HKCERT responds quickly and efficiently to information security incidents reported to us. Here are some examples:

• Email with suspicious link and attachment. (Phishing site and Malware.)
• Scam email deceiving you to transfer money.
• Computer infected with malware (e.g. virus, trojan, spyware etc.).
• Company website defaced (e.g. replaced with some unknown image/content).
• Company website service disrupted due to attack (e.g. vulnerability scanning, DDoS etc.).

There are also some IT related, but non-information security incidents, for example:

• Receiving advertisement of some unknown shops through email/SMS.
• Somebody copy the content of your website for business purposes without your permission.
• You suspected that some organization did not properly handle your personal information.
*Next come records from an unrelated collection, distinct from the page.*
(** * Halving add of the NEON scalar reference layer

    A shallow embedding of [src/neon_ref/arithmetic/vhadd.cpp]: the twelve
    entries [vhadd_<type>] and [vhaddq_<type>], each a loop

      for (int i = 0; i < n; i++) D[i] = (N[i] + M[i]) >> 1;

    over a fixed-size lane vector.  Lane values are integers of [Z]; the C++
    arithmetic on them (integral promotion, wrap-around of the 32-bit
    operand types, shift, conversion on assignment) is written out, for
    [int] of 32 bits in two's complement, [>>] of a negative [int] the
    arithmetic shift, and a sum of two [int] outside the range of [int]
    reduced to 32 bits as the machine addition does (the language leaves
    that sum undefined; it arises in the [int32_t] entries only).

    The second part embeds the integer helpers of [opencv_helper.hpp]
    (namespace [och], module [och] here): [mat_type_to_string],
    [assertAlmostEqual], [compute_phash], [compute_hamming_dist],
    [is_hash_similar], [auto_compare], [clip], [in_range], the two colour
    functions and [get_regular_polygon_vertices].  What OpenCV computes
    (resizing, colour conversion, the elements of a matrix) and what is
    computed in floating point (the rotation of a point) enter as
    arguments. *)

From stdpp Require Import base numbers option list strings pretty.
From Stdlib Require Import ZArith Lia QArith.

Local Open Scope Z_scope.

(** ** Lane element types *)

(** The element types of the lane vectors the entries are declared with:
    [int8_t], [int16_t], [int32_t], [uint8_t], [uint16_t], [uint32_t]. *)
Inductive ctype : Set :=
  | Int8 | Int16 | Int32 | UInt8 | UInt16 | UInt32.

#[global] Instance ctype_eq_dec : EqDecision ctype.
Proof. solve_decision. Defined.
(** X7.  With the lattice constants of [LT_specs] the tree prices of
    [European._calc_LT] satisfy put-call parity exactly, for every number of
    steps: [C - P = S0*e^(-q T) - K*e^(-r T)]. *)
Theorem European_LT_parity_CRR (self : OptionValuation) (sp : LatticeSpecs)
  (kh : bool) :
  LT_specs self (getattr (nsteps (px_spec self)) 3%Z) = Ok sp ->
  kh = true \/ 0 < p sp < 1 ->
  exists c pt,
    price_of (European_calc_LT
                (with_keep_hist (set_K_right self (K self) "call") kh))
    = Ok (Some c)
    /\ price_of (European_calc_LT
                   (with_keep_hist (set_K_right self (K self) "put") kh))
       = Ok (Some pt)
    /\ c - pt = S0 (ref self) * exp (- q (ref self) * T self)
                - K self * exp (- rf_r self * T self).
Proof.
  intros Hsp Hk.
  pose proof (European_calc_LT_price (set_K_right self (K self) "call")
                sp 1 kh Hsp eq_refl) as Ec.
  pose proof (European_calc_LT_price (set_K_right self (K self) "put")
                sp (-1) kh Hsp eq_refl) as Ep.
  cbn [set_K_right ref K px_spec] in Ec, Ep.
  rewrite European_LT_out in Ec, Ep by assumption. simpl bind in Ec, Ep.
  do 2 eexists. split; [exact Ec|]. split; [exact Ep|].
  rewrite <- Rmult_minus_distr_l, parity_sum.
  assert (HD : LT_discount sp (Z.to_nat (getattr (nsteps (px_spec self)) 3%Z)) kh
               = exp (- rf_r self * T self)).
  { pose proof (LT_specs_discount _ _ _ Hsp) as Hd.
    destruct (LT_specs_inv _ _ _ Hsp) as (Hn & Hv & HT).
    assert (E : df_T sp = exp (- rf_r self * T self)).
    { rewrite LT_specs_Ok in Hsp by assumption. now injection Hsp as <-. }
    destruct kh; simpl; congruence. }
  destruct (CRR_growth _ _ _ Hsp) as [Hg _].
  destruct (LT_specs_inv _ _ _ Hsp) as (Hn & Hv & HT).
  rewrite HD, Hg, exp_pow_INR.
  rewrite INR_IZR_INZ, Z2Nat.id by lia.
  replace (IZR (getattr (nsteps (px_spec self)) 3%Z)
           * ((rf_r self - q (ref self))
              * (T self / IZR (getattr (nsteps (px_spec self)) 3%Z))))
    with ((rf_r self - q (ref self)) * T self)
    by (field; apply not_0_IZR; lia).
  replace (exp (- q (ref self) * T self))
    with (exp (- rf_r self * T self) * exp ((rf_r self - q (ref self)) * T self))
    by (rewrite <- exp_plus; f_equal; ring).
  ring.
Qed.
(** ** Further properties at concrete runs *)

(** X6: when the two end points of the bracket have the same sign the root
    finder is not consulted: for every root finder the solver prints its
    five diagnostic lines, nothing else, and raises its own error. *)
Theorem same_sign_skips_root_finder
    (root_scalar_brentq : (float -> M float) -> float -> float -> M float)
    (data : list float) (reference_value : value)
    (test_function : list float -> value -> value -> M (float * float))
    (stat pval : float -> float) :
  pure_test data reference_value test_function stat pval ->
  let f := fun m => (pval m - 0.05)%float in
  same_sign (f 0%float) (f 1%float) = true ->
  find_non_inferiority_margin root_scalar_brentq data reference_value test_function
  = (diagnostics f, Raise (ValueError no_sign_change)).
Proof.
  intros Hpure f Hsign.
  assert (E := find_pure root_scalar_brentq data reference_value test_function stat pval Hpure).
  fold f in E.
  assert (Hp : (0 <? f 0 * f 1)%float = true)
    by apply (same_side_product_positive (pval 0%float) (pval 1%float) Hsign).
  rewrite E, Hp. reflexivity.
Qed.

Lemma read_error_run :
  main Reference.ttest_1samp Reference.root_scalar_brentq Reference.hist Reference.unreadable_world
  = ([AskOpenFilename "Select CSV File" "missing.csv"],
     Raise (OSError "No such file or directory")).
Proof.
  apply (read_error_surfaces Reference.ttest_1samp Reference.root_scalar_brentq Reference.hist
           Reference.unreadable_world (OSError "No such file or directory")
           ltac:(discriminate) eq_refl).
Defined.

(** A margin exists for the sample and reference mean 0.84, but the root
    finder gives up. *)
Lemma solver_error_run :
  outcome (main Reference.ttest_1samp Reference.gives_up Reference.hist
             (Reference.a_world Reference.three_dice (Some 0.84%float)))
  = Raise (RuntimeError "Failed to converge after 100 iterations.").
Proof.
  erewrite (solver_error_surfaces Reference.ttest_1samp Reference.gives_up Reference.hist
              (Reference.a_world Reference.three_dice (Some 0.84%float))
              (Reference.dice_table Reference.three_dice) Reference.three_dice).
  - reflexivity.
  - discriminate.
  - reflexivity.
  - reflexivity.
  - vm_compute. reflexivity.
  - reflexivity.
Defined.
(** * Numerical ODE solver ([ode_solver.py]): a shallow embedding

    The Python class [Solver] integrates dy/dx = f(x, y) with Euler and
    Runge-Kutta schemes and offers [compare], which evaluates textual method
    calls.  The embedding keeps the structure of the source:

    - Python exceptions are values of [exn]; a computation that may raise is
      a [result], sequenced with a small error monad;
    - the arithmetic of Python floats is an interface ([PyFloat]) with one
      executable instance, IEEE binary64 ([PrimFloat]), the arithmetic the
      program runs on.  What depends on the loops only is proved for the
      interface; what depends on rounding, NaN or infinities is proved on
      binary64 through the specification of its operations;
    - numpy arrays are lists read and written by index, with Python's bounds
      checks written out;
    - [compare] threads the dictionary of results and the calls made to the
      plotting library. *)

From Stdlib Require Import ZArith QArith Qabs Qround Qreduction Qpower.
From Stdlib Require Import PrimFloat SpecFloat FloatOps FloatAxioms.
From Stdlib Require Import Lia Lqa String Ascii.
From stdpp Require Import base list strings.

Local Open Scope Z_scope.
(** X1. In every row that [parseCSV] gives, a field has no white space at
    either end, holds no line break, and is made of characters of the
    text. *)
Theorem parseCSV_fields_clean (csvText : string) (row : list string)
    (field : string) :
  In row (parseCSV csvText) -> In field row ->
  Str.trim field = field
  /\ newline_free field
  /\ forall c : ascii, In c (Str.chars field) -> In c (Str.chars csvText).
Proof.
  intros Hrow Hfield. unfold parseCSV in Hrow.
  apply in_map_iff in Hrow. destruct Hrow as [line [<- Hline]].
  assert (forall c : ascii, In c (Str.chars field) -> In c (Str.chars line))
    as Hchars.
  { intros c Hc.
    destruct (parseLine_loop_chars line [] EmptyString false field c Hfield Hc)
      as [[v [[] _]] | [[] | H]]. exact H. }
  split; [| split].
  - pose proof (parseLine_loop_trimmed line [] EmptyString false
                  (List.Forall_nil _)) as Hall.
    rewrite List.Forall_forall in Hall. now apply Hall.
  - intros Hnl. apply (split_lines_newline_free _ _ Hline). now apply Hchars.
  - intros c Hc. apply Hchars in Hc. apply trim_chars.
    clear - Hline Hc. revert line Hline Hc.
    induction (Str.trim csvText) as [|x r IH]; intros line Hline Hc;
      simpl in Hline.
    + destruct Hline as [<- | []]. destruct Hc.
    + destruct (Ascii.eqb x Str.newline).
      * destruct Hline as [<- | Hline]; [destruct Hc |].
        right. now apply (IH line).
      * destruct (Str.split_lines r) as [|h t] eqn:Er.
        -- destruct Hline as [<- | []]. simpl in Hc. simpl. tauto.
        -- destruct Hline as [<- | Hline].
           ++ simpl in Hc. destruct Hc as [<- | Hc]; [now left |].
              right. apply (IH h); [now left | exact Hc].
           ++ right. apply (IH line); [now right | exact Hc].
Qed.
(* ===== verification/BookInv.v ===== *)
(** The invariant of the order book and its preservation.

    [wf] says what the pointers of [Book] mean: the ladders are sorted and hold
    exactly the prices with a level, every level is a non-empty FIFO queue of
    live LIMIT orders at its price, the index maps exactly the resting orders
    to where they live, and the book is not crossed. [elems] reads a side of
    the book as one list in priority order. *)

From Stdlib Require Import ZArith Lia.
From stdpp Require Import base gmap list strings sorting.
From S2P Require Import Prelude Types Book.

Open Scope Z_scope.

(** * The invariant *)

Definition side_ok (s : OrderSide) : Prop := s = Buy \/ s = Sell.

(** [x] is a strictly better price than [y] for resting orders of side [s]. *)
Definition before (s : OrderSide) (x y : Z) : Prop :=
  if decide (s = Buy) then y < x else x < y.

#[global] Instance before_dec s x y : Decision (before s x y).
Proof. unfold before. case_decide; apply _. Defined.

Definition level_at (b : Book) (p : Z) : option priceLevel :=
  l ← levels b !! p; heap b !! l.
Definition queue (b : Book) (p : Z) : list element :=
  default [] (lv_orders <$> level_at b p).

(** One side of the book in priority order: best price first, then FIFO. *)
Definition elems (s : OrderSide) (b : Book) : list element := ladder s b ≫= queue b.
Definition resting (s : OrderSide) (b : Book) : list Order := el_value <$> elems s b.

Definition rest_ok (s : OrderSide) (p : Z) (o : Order) : Prop :=
  o_Side o = s /\ o_Price o = p /\ o_Type o = Limit /\ 0 < o_Quantity o <= MaxInt64.

Record level_ok (p : Z) (lvl : priceLevel) : Prop := {
  lo_price : lv_price lvl = p;
  lo_side : side_ok (lv_side lvl);
  lo_nonempty : lv_orders lvl <> [];
  lo_orders : Forall (fun e => rest_ok (lv_side lvl) p (el_value e)) (lv_orders lvl);
  lo_nodup : NoDup (el_id <$> lv_orders lvl)
}.

Record wf (b : Book) : Prop := {
  wf_sorted : forall s, StronglySorted (before s) (ladder s b);
  wf_ladder : forall s p, side_ok s ->
    p ∈ ladder s b <-> exists lvl, level_at b p = Some lvl /\ lv_side lvl = s;
  wf_level : forall p l, levels b !! p = Some l ->
    exists lvl, heap b !! l = Some lvl /\ level_ok p lvl;
  wf_index : forall id r, index b !! id = Some r <->
    exists lvl, levels b !! o_Price (el_value (ref_element r)) = Some (ref_level r) /\
                heap b !! ref_level r = Some lvl /\
                ref_element r ∈ lv_orders lvl /\
                o_SeqID (el_value (ref_element r)) = id;
  wf_fresh : forall l lvl, heap b !! l = Some lvl ->
    (l < next_loc b)%positive /\ Forall (fun e => (el_id e < next_loc b)%positive) (lv_orders lvl);
  wf_uncrossed : forall x y, x ∈ bids b -> y ∈ asks b -> x < y
}.

(** * Binary search *)

Section Search.
Context (f : nat -> bool).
It is important for you to contact the appropriate parties when you encounter non-information security related incident, so that the incident can be handled promptly.

The following are some of the organizations/authorities which you may find helpful for non-security incidents:

• Unsolicited electronic message:
  • Launch complaint to OFCA: Unsolicited Electronic Messages Report Form
  • OFCA - Unsolicited Electronic Messages Ordinance
  • InfoSec - Protecting against Spam Emails
  • Hong Kong Internet Service Provider Association - Anti-Spam
• Copyright and intellectual property:
  • Customs and Excise Department
  • Intellectual Property Department
• Privacy issues:
  • Office of the Privacy Commissioner for Personal Data
• Inappropriate or illegal content:
  • Report to the content provider or police.